▸ **EXERCISE BRIEF**:
In how many lines of the data does the word "frame" appear? Give the number by itself.

▸ **Records from a data source**:
■ ■ ■ ■ ■

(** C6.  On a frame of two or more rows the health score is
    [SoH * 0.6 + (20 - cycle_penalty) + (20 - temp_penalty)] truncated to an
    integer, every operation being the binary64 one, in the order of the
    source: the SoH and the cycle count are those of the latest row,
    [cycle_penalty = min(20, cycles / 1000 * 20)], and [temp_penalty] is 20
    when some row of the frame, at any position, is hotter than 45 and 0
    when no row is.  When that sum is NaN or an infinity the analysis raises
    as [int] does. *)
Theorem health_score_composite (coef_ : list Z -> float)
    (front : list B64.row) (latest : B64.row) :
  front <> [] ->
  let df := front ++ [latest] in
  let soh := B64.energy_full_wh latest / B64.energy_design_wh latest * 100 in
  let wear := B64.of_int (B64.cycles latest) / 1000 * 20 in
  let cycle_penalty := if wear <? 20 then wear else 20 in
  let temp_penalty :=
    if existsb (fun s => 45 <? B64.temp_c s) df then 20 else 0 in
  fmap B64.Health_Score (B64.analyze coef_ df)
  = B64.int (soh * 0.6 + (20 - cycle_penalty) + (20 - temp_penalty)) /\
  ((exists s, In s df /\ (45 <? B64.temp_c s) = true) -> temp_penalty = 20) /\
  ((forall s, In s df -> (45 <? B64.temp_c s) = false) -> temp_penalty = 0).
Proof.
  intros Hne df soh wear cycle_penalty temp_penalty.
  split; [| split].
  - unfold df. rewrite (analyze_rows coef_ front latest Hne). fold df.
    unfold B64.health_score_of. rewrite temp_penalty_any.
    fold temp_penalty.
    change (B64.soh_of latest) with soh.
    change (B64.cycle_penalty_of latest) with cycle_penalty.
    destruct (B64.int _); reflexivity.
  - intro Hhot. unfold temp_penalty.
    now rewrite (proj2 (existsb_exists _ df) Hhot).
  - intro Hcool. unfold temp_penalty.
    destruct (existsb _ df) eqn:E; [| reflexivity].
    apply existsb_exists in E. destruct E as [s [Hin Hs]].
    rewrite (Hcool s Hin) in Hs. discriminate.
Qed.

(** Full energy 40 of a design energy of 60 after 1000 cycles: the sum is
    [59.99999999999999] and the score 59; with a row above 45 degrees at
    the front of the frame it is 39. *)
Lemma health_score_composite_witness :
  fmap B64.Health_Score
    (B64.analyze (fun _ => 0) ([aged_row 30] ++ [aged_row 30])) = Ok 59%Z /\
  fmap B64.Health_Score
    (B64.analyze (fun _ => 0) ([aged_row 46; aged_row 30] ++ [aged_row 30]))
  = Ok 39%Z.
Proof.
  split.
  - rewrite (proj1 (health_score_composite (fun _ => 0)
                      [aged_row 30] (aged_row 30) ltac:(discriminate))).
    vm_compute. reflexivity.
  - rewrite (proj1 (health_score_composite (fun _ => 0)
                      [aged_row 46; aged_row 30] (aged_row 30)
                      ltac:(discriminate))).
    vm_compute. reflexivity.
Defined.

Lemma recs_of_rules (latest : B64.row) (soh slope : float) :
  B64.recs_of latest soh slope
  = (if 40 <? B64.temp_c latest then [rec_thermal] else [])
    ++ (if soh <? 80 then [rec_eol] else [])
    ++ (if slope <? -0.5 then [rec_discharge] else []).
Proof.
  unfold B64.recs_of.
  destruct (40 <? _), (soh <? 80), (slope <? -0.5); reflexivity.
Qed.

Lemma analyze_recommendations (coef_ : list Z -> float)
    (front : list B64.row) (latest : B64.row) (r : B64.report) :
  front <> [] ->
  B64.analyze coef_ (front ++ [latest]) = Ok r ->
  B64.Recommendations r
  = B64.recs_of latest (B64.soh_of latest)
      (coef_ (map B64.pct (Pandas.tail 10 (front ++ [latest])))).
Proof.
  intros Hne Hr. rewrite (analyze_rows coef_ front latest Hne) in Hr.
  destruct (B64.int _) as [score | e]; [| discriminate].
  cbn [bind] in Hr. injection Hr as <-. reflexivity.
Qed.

■ ■ ■ ■ ■

▸ **SOLVED PROBLEM**:
3